La procura di Roma, nell'ambito dell'inchiesta sulla P3, ha chiesto il rinvio a giudizio per 20 persone. Tra queste il coordinatore del Pdl Denis Verdini e il senatore Marcello dell'Utri.
L'accusa, rivolta a tutti gli interessati, e' quella di aver violato la legge Anselmi per aver partecipato a un'associazione segreta "caratterizzata dalla segretezza degli scopi, dell'attivita' e della composizione del sodalizio e volta a condizionare il funzionamento di organi costituzionali e di rilevanza costituzionale".
 
Il procuratore aggiunto Giancarlo Capaldo e il sostituto Rodolfo Sabelli hanno chiesto il giudizio anche per l'imprenditore Flavio Carboni, Arcangelo Martino, ex assessore al comune di Napoli, e per l'ex giudice tributarista Pasquale Lombardi.
Questi ultimi, secondo l'accusa, costituivano insieme agli altri imputati un sodalizio impegnato "a realizzare una serie indeterminata di delitti di corruzione, abuso d'ufficio, illecito finanziamento dei partiti, diffamazione e violenza privata".
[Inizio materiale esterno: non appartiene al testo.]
(* ===== verification/GpioManager.v ===== *)
(** * robot-hal-runtime: the GPIO manager

    Models crates/robot-hal-runtime/src/gpio_manager.rs as an instance of
    [WorkerManager]: its commands read, write or wait for an edge of a line group, an
    entry remembers nothing beside its owner and resource, and [close] passes through the
    same critical section as I/O. *)

From S2P Require Import Prelude Core Lifecycle LeaseTable SerialRegistry GpioTypes Worker.
From S2P Require Import WorkerManager.

(** ** Commands and their replies *)
Inductive GpioCommand :=
  | GpioRead (reply : Z)
  | GpioWrite (values : list bool) (reply : Z)
  | GpioNextEdge (request : GpioEdgeRequest) (timeout : Z) (reply : Z).
Inductive GpioResponse :=
  | GpioValues (values : list bool)
  | GpioWritten
  | GpioEvent (event : option GpioEdgeEvent).
Definition gpio_names : BusNames := mkBusNames "gpio" "GPIO line group" "GPIO" gpio_lines_capability.
Definition GpioCommand_operation (command : GpioCommand) : string :=
  match command with
  | GpioRead _ => "gpio.read"
  | GpioWrite _ _ => "gpio.write"
  | GpioNextEdge _ _ _ => "gpio.next_edge"
  end.
Definition GpioCommand_perform {S} `{!GpioLineSession S} (session : S) (command : GpioCommand)
    : S * HalResult GpioResponse :=
  match command with
  | GpioRead _ =>
      let '(session, r) := gpio_session_read session in (session, GpioValues <$> r)
  | GpioWrite values _ =>
      let '(session, r) := gpio_session_write session values in (session, (λ _, GpioWritten) <$> r)
  | GpioNextEdge request timeout _ =>
      let '(session, r) := gpio_session_next_edge session request timeout in
      (session, GpioEvent <$> r)
  end.
Global Instance GpioWorker_native {S} `{!GpioLineSession S}
    : NativeWorker S GpioCommand GpioResponse := {|
  worker_perform := GpioCommand_perform;
  worker_native_close session := (gpio_session_close session).2;
  cmd_operation := GpioCommand_operation;
  worker_names := gpio_names;
|}.

(** ** Critical sections *)
Definition GpioEntry : Type := MgrEntry unit.
Definition GpioState : Type := MgrState unit.
Definition GpioManager_enumerate : option (HalResult (list ResourceDescriptor)) →
    HalResult (list ResourceDescriptor) := mgr_enumerate gpio_names.
Definition gpio_open_reserve : GpioState → option (HalResult (list ResourceDescriptor)) →
    OwnerId → ResourceSelector → SessionId → LeaseId →
    GpioState * HalResult (ResourceId * LeaseToken) := mgr_open_reserve gpio_names.
Definition gpio_open_settle : GpioState → SessionId → MgrOpen → OpenWait → string →
    GpioState * OpenNext := mgr_open_settle gpio_names.
Definition gpio_open_commit : GpioState → SessionId → MgrOpen →
    GpioState * HalResult (SessionId * LeaseToken) := mgr_open_commit gpio_names ().
Definition gpio_session_worker : GpioState → SessionId → LeaseToken → string → bool → bool →
    GpioState * HalResult ResourceId := session_worker gpio_names (λ _, true).
(** [wait_for_reply]. *)
Definition gpio_wait_for_reply {T} : string → ResourceId → ReplyEvent T → HalResult T :=
  mgr_reply_result gpio_names.
(** [read], [write] and [next_edge] up to the wait for their reply: admission, then the
    worker's queue ([worker] is what the entry holds). *)
Definition gpio_submit {S} `{!GpioLineSession S} (st : GpioState)
    (worker : Worker S GpioCommand GpioResponse) (id : SessionId) (lease : LeaseToken)
    (command : GpioCommand) : GpioState * HalResult (Worker S GpioCommand GpioResponse * ResourceId) :=
  let operation := GpioCommand_operation command in
  let '(st, admitted) :=
    gpio_session_worker st id lease operation (UsbWorker_is_finished worker)
      (UsbWorker_is_closing worker) in
  (st, resource ← admitted;
       worker ← map_err (λ e, HalError_with_resource_id e resource)
                  (UsbWorker_try_enqueue worker command operation);
       Ok (worker, resource)).
Definition gpio_read {S} `{!GpioLineSession S} (st : GpioState)
    (worker : Worker S GpioCommand GpioResponse) (id : SessionId) (lease : LeaseToken) (reply : Z) :=
  gpio_submit st worker id lease (GpioRead reply).
Definition gpio_write {S} `{!GpioLineSession S} (st : GpioState)
    (worker : Worker S GpioCommand GpioResponse) (id : SessionId) (lease : LeaseToken)
    (values : list bool) (reply : Z) :=
  gpio_submit st worker id lease (GpioWrite values reply).
Definition gpio_next_edge {S} `{!GpioLineSession S} (st : GpioState)
    (worker : Worker S GpioCommand GpioResponse) (id : SessionId) (lease : LeaseToken)
    (request : GpioEdgeRequest) (timeout : Z) (reply : Z) :=
  gpio_submit st worker id lease (GpioNextEdge request timeout reply).

Definition gpio_close_begin (st : GpioState) (id : SessionId) (lease : LeaseToken)
    (finished closing : bool) : GpioState * HalResult ResourceId :=
  gpio_session_worker st id lease "gpio.close" finished closing.
Definition gpio_close_end : GpioState → SessionId → ResourceId → option (HalResult unit) →
    string → GpioState * HalResult unit := mgr_close_end gpio_names.
Definition gpio_owner_sessions : GpioState → OwnerId → list (SessionId * ResourceId) :=
  mgr_owner_sessions.
Definition gpio_revoke_round : GpioState → SessionId → ResourceId → option (HalResult unit) →
    string → GpioState * HalResult unit := mgr_revoke_round gpio_names.
Definition gpio_finish_session : GpioState → SessionId → GpioState := finish_session.

Global Program Instance GpioPolicy : SessionPolicy unit := {|
  policy_extra := ();
  policy_admits _ := true;
  policy_close := gpio_close_begin;
|}.
Next Obligation.
  unfold gpio_close_begin, gpio_session_worker, session_worker. intros st id lease fin clo st' res.
  destruct (ms_sessions st !! id) as [e|] eqn:He; [|intros [= <- _]; by left].
  destruct (LeaseTable_validate _ _ _ _ _ _); [|intros [= <- _]; by left].
  destruct fin; [|cbn; destruct clo; intros [= <- _]; by left].
  intros [= <- <-]. right. exists e. split; [done|]. right. eauto.
Qed.

(** ** The manager at work *)
Definition GpioSystem (S : Type) : Type :=
  MgrSystem (S := S) (Cmd := GpioCommand) (Resp := GpioResponse) (X := unit).

(** Closing twice: the first close admits no further command, the second is told that the
    session is closing, and a close of a session whose worker already ended reports that
    and gives the resource back. *)
Lemma gpio_close_outcomes st id lease e finished closing :
  ms_sessions st !! id = Some e →
  LeaseTable_validate (ms_leases st) (me_resource e) id (me_owner e) lease "gpio.close" = Ok () →
  gpio_close_begin st id lease finished closing =
    if finished then
      (mgr_forget st id e,
       Err (HalError_with_resource_id (worker_unavailable gpio_names "gpio.close") (me_resource e)))
    else if closing then
      (st, Err (HalError_with_resource_id (worker_session_closed gpio_names "gpio.close")
                  (me_resource e)))
    else (st, Ok (me_resource e)).
Proof.
  intros He Hv. unfold gpio_close_begin, gpio_session_worker, session_worker. by rewrite He, Hv.
Qed.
Chiesto il rinvio a giudizio, nell'ambito di un altro filone dell'inchiesta che contesta il reato di corruzione nell'ambito dell'eolico in Sardegna, anche per il governatore Ugo Cappellacci, che e' accusato di abuso d'ufficio in merito alla nomina di Ignazio Farris all'Agenzia regionale per l'ambiente della Sardegna.